TASK ▸ Among the lines of this material, find those holding the word "Definition" and report how many there are, with nothing added.
━━━━━━
Definition dquote : string := String (Ascii.ascii_of_nat 34) EmptyString.
Definition post_cctp_rs : BlogPost := {|
  id := "cctp-rs";
  title := "Building cctp-rs: A Production-Grade Rust SDK for Cross-Chain USDC Transfers";
  excerpt := "How we built an open-source library that's moved millions in USDC across blockchains. At Semiotic, we often find ourselves building infrastructure that doesn't exist yet.";
  category := "Payments & Settlement";
  image := "@/assets/blog/cctp-rs.png";
  url := "https://blog-semiotic.ghost.io/building-cctp-rs-a-production-grade-rust-sdk-for-cross-chain-usdc-transfers/";
  featured := Some true
|}.

Definition post_verifiable_extraction : BlogPost := {|
  id := "verifiable-extraction";
  title := "Verifiable Extraction in The Graph";
  excerpt := "We discuss the methodology that Semiotic Labs uses to verify that blockchain data extracted from some source matches the history of the chain.";
  category := "Cryptography & Security";
  image := "@/assets/blog/verifiable-extraction.png";
  url := "https://blog-semiotic.ghost.io/verifiable-extraction-in-the-graph/";
  featured := None
|}.

Definition post_homomorphic_signatures : BlogPost := {|
  id := "homomorphic-signatures";
  title := "Homomorphic Signatures for Payment Channels";
  excerpt := "This post discusses design and optimization of verifiable micropayments over a state channel, a feature of Semiotic Labs' GraphTally library for The Graph.";
  category := "Cryptography & Security";
  image := "@/assets/blog/homomorphic-signatures.png";
  url := "https://blog-semiotic.ghost.io/homomorphic-signatures-for-payment-channels/";
  featured := None
|}.

Definition post_automated_query_pricing : BlogPost := {|
  id := "automated-query-pricing";
  title := "Automated Query Pricing in The Graph";
  excerpt := "To help indexers with pricing in the relative resource cost of serving different query shapes, we are developing AutoAgora, an automation tool.";
  category := "AI & Optimization";
  image := "@/assets/blog/automated-query-pricing.png";
  url := "https://blog-semiotic.ghost.io/automated-query-pricing-in-the-graph/";
  featured := None
|}.

Definition post_indexer_allocation_2 : BlogPost := {|
  id := "indexer-allocation-2";
  title := "Indexer Allocation Optimization: Part II";
  excerpt := "How can we enable Indexers to input their preferences into the Allocation Optimizer and how do those preferences impact the optimization problem?";
  category := "Optimization";
  image := "@/assets/blog/indexer-part-2.png";
  url := "https://blog-semiotic.ghost.io/indexer-allocation-optimization-part-ii/";
  featured := None
|}.

Definition post_amm_overview : BlogPost := {|
  id := "amm-overview";
  title := "An Overview of Automatic Market Maker Mechanisms";
  excerpt := "This article explores the principles and mechanisms behind the many popular AMM designs currently used in production, with graphical representations.";
  category := "DeFi";
  image := "@/assets/blog/automatic-market-maker.png";
  url := "https://blog-semiotic.ghost.io/an-overview-of-automatic-market-maker-mechanisms/";
  featured := None
|}.

Definition post_psi_fhe : BlogPost := {|
  id := "psi-fhe";
  title := "PSI with FHE";
  excerpt := "Private Set Intersection is a cryptographic technique that allows two parties to identify shared information without leaking any other data.";
  category := "Cryptography & Security";
  image := "@/assets/blog/psi-with-fhe.png";
  url := "https://blog-semiotic.ghost.io/psi-with-fhe/";
  featured := None
|}.

Definition post_crypto_meta_analysis : BlogPost := {|
  id := "crypto-meta-analysis";
  title := "2024 Crypto Meta-Analysis";
  excerpt := "We used ChatGPT to summarize crypto market outlooks from Messari, VanEck, Pantera Capital, Coinbase Institutional, a16z crypto, and Odos.";
  category := "Research";
  image := "@/assets/blog/crypto-meta-analysis.png";
  url := "https://blog-semiotic.ghost.io/2024-crypto-meta-analysis/";
  featured := None
|}.

Definition post_indexer_allocation_1 : BlogPost := {|
  id := "indexer-allocation-1";
  title := "Indexer Allocation Optimization: Part I";
  excerpt := "How can indexers optimise their allocations so as to maximise the reward they receive? We formalise the problem and use convex optimization.";
  category := "Optimization";
  image := "@/assets/blog/indexer-part-1.png";
  url := "https://blog-semiotic.ghost.io/indexer-allocation-optimization-part-i/";
  featured := None
|}.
━━━━━━
RESPONSE TO THIS EXERCISE ▸ 10